Snoring, Sneezing & Reverse Sneezing
These are generally normal bodily functions for dogs, just as they are in people. However, if your dog seems to do any of these excessively then a vet visit may be needed. If you think your dog has ingested anything, and may be experiencing a blocked airway, then a veterinary visit should not be delayed and x-rays taken to determine the best treatment plan.
Snoring isn't something that is seen commonly in the Italian Greyhound breed, as it is in other dogs with more muscle and fat mass, or shorter snouts like Bull Dogs, Pugs or Chinese Shar Pei breeds as examples. Just like in people, dogs often snore slightly if they are laying in an odd position where their airway is not fully open for air to proceed to the lungs. However, if an Italian Greyhound does this regularly, then it could indicate that they are overweight, have some irritation in their airways (Rhinitis), or even that they may have a severely infected tooth that is inflaming their nasal cavity above. Most of the Italian Greyhounds seen in rescue who snore are due to them being overweight or obese, and decreasing their weight often resolves the issue. If a dog does not have a history of snoring and begins over a short period of time, it is probably a good idea to have it checked out by a veterinarian.

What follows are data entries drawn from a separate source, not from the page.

(** X12.  Whatever id plan resolution returns is the id of a plan of the
    list, a plan that has a name and whose name equals or contains the
    wanted one; a single request was made to find it. *)
Theorem resolved_plan_is_listed plan_name st r st' pid st'' :
  get_plans svc (urlp cfg "/_apis/testplan/plans")
            {[ "api-version" := TESTPLAN_API_VER ]} st = (r, st') →
  status_code r < 400 →
  resolve_plan_id_by_name svc cfg lower strip plan_name st = (Ret pid, st'') →
  st'' = st' ∧
  ∃ p, p ∈ default [] (r_json r !! "value") ∧
       pid = pretty (pl_id p) ∧ is_Some (pl_name p) ∧
       (strip (lower (name_of p)) = strip (lower plan_name) ∨
        is_substring (strip (lower plan_name)) (lower (name_of p)) = true).
Proof.
  intros Hget Hok. unfold resolve_plan_id_by_name, bind, get_json.
  cbn [from_option id]. rewrite Hget.
  replace (status_code r >=? 400) with false
    by (symmetry; rewrite Z.geb_leb; apply Z.leb_gt; lia).
  set (plans := default [] (r_json r !! "value")).
  set (wanted := strip (lower plan_name)).
  destruct (filter (λ p, strip (lower (name_of p)) = wanted) plans)
    as [|p exact] eqn:Hexact.
  - destruct (filter (λ p, is_substring wanted (lower (name_of p))) plans)
      as [|p partial] eqn:Hpartial; [done|]. cbn.
    destruct (pl_name p) eqn:Hname; [|done]. intros [= <- <-]. split; [done|].
    assert (p ∈ filter (λ p, is_substring wanted (lower (name_of p))) plans) as Hin
      by (rewrite Hpartial; by left).
    apply list_elem_of_filter in Hin as [Hp Hin]. exists p. split_and!; try done.
    right. by apply Is_true_true.
  - cbn. destruct (pl_name p) eqn:Hname; [|done]. intros [= <- <-]. split; [done|].
    assert (p ∈ filter (λ p, strip (lower (name_of p)) = wanted) plans) as Hin
      by (rewrite Hexact; by left).
    apply list_elem_of_filter in Hin as [Hp Hin]. exists p. split_and!; try done.
    by left.
Qed.

(** X13.  Every point [get_points_for_suite] returns carries the outcome
    [resolve_point_outcome] finds in its own fields, and the outcome [main]
    merges for it is that outcome, or ["NeverRun"] when it is empty: the
    value handed to [worse] is never [None] nor [""], and the middle operand
    [p.get("outcome")] of the [or] chain never decides. *)
Theorem observed_outcome_never_empty fuel plan_id suite_id st pts st' :
  get_points_for_suite svc cfg fuel plan_id suite_id st = (Ret pts, st') →
  ∀ p, p ∈ pts →
    p_resolvedOutcome p = resolve_point_outcome p ∧
    py_or (py_or (p_resolvedOutcome p) (p_outcome p)) (Some "NeverRun")
    = py_or (resolve_point_outcome p) (Some "NeverRun") ∧
    truthy (py_or (py_or (p_resolvedOutcome p) (p_outcome p)) (Some "NeverRun")) = true.
Proof.
  unfold get_points_for_suite. intros (raw & st1 & _ & [= <- <-])%bind_Ret_inv p Hp.
  apply list_elem_of_fmap in Hp as (q & -> & _).
  change (resolve_point_outcome {| p_id := p_id q; p_testCase := p_testCase q;
            p_outcome := p_outcome q; p_mostRecentResult := p_mostRecentResult q;
            p_lastTestRun := p_lastTestRun q;
            p_lastResultDetails := p_lastResultDetails q;
            p_resolvedOutcome := resolve_point_outcome q |})
    with (resolve_point_outcome q). cbn [p_resolvedOutcome p_outcome].
  split; [done|].
  assert (py_or (py_or (resolve_point_outcome q) (p_outcome q)) (Some "NeverRun")
          = py_or (resolve_point_outcome q) (Some "NeverRun")) as ->.
  { destruct (truthy (resolve_point_outcome q)) eqn:Hres.
    - assert (py_or (resolve_point_outcome q) (p_outcome q) = resolve_point_outcome q)
        as -> by (unfold py_or; by rewrite Hres). done.
    - assert (truthy (p_outcome q) = false) as Ho.
      { unfold resolve_point_outcome in Hres. cbv zeta in Hres.
        destruct (truthy (p_outcome q)) eqn:Ho; [congruence|done]. }
      unfold py_or. rewrite !Hres, Ho. done. }
  split; [done|]. unfold py_or. by destruct (truthy (resolve_point_outcome q)) eqn:E.
Qed.
End MorePlanFacts.

(** * Further facts about the back-fill map *)

Lemma note_result_cases run res (latest : gmap Z Latest) :
  match r_pointId res with
  | None => note_result run res latest = latest
  | Some pid =>
      (∀ k, k ≠ pid → note_result run res latest !! k = latest !! k) ∧
      ∃ e, note_result run res latest !! pid = Some e ∧
           String.le (stamp_key (stamp run res)) (stamp_key (l_ts e)) ∧
           (latest !! pid = Some e ∨
            e = {| l_outcome := r_outcome res; l_ts := stamp run res |}) ∧
           ∀ prev, latest !! pid = Some prev →
                   String.le (stamp_key (l_ts prev)) (stamp_key (l_ts e))
  end.
Proof.
  unfold note_result. destruct (r_pointId res) as [pid|]; [|done].
  fold (stamp run res).
  destruct (latest !! pid) as [prev|] eqn:Hprev.
  - fold (stamp_key (l_ts prev)). fold (stamp_key (stamp run res)).
    destruct (String.ltb (stamp_key (l_ts prev)) (stamp_key (stamp run res))) eqn:Hlt.
    + split; [intros k Hk; by rewrite lookup_insert_ne|].
      eexists. rewrite lookup_insert_eq. split_and!; [done|done|by right|].
      intros ? [= <-]. cbn. by apply ltb_le.
    + split; [done|]. exists prev. split_and!; [done| |by left|by intros ? [= <-]].
      by apply not_ltb_le.
  - split; [intros k Hk; by rewrite lookup_insert_ne|].
    eexists. rewrite lookup_insert_eq. split_and!; [done|done|by right|done].
Qed.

Sneezing is usually caused by an IG inhaling something that irritates the airways, such as dust, allergens or even smoke. A sneeze here or there is not an issue, but if you can identify triggers to the sneezing then it may be best to avoid them. Sneezing may be more frequent when a dog it outdoors for long periods of time, during specific times of the year, or if they are exposed smoke or chemical smells that irritate the airways. Trying to identify these triggers if often the best way to remedy the problem.
A pet who sneezes a lot may indicate allergies, especially in combination with pawing at the face, chewing on the paws, red or itchy patches on the skin, and/or watery eyes. There are allergy tests which can be performed on dogs to help identify the triggers, whether it be environmental or food triggered, to help identify the potential causes.
In rare instances, we have seen dogs who sneeze frequently have nose mites, something they can pick up from other animals or their environment. A vet can easily identify this as the cause by taking a quick peek inside their nose with a scope, and then treat it inexpensively with a nasal spray or drops.
"Reverse Sneezing" or Snorting
Reverse sneezing or snorting is something seen somewhat regularly in the Italian Greyhound breed, and the cause can be a slight irritation of the airways or fluids that have built up in the nasal passages. Often an IG may reverse sneeze after being outside for an extended time, after a walk, or if the air is heavy with dust or allergens. To an inexperienced IG owner, it may sound very scary, but for people who have owned the breed before it is something that happens every-so-often, and isn't much to worry about. It may also occur when a dog has a cold or sore throat where fluids are constantly being produced and drainage may be slow. Reverse sneezing episodes may last for the better part of a minute to a few minutes even. Generally this is not something to be overly concerned about when it occurs.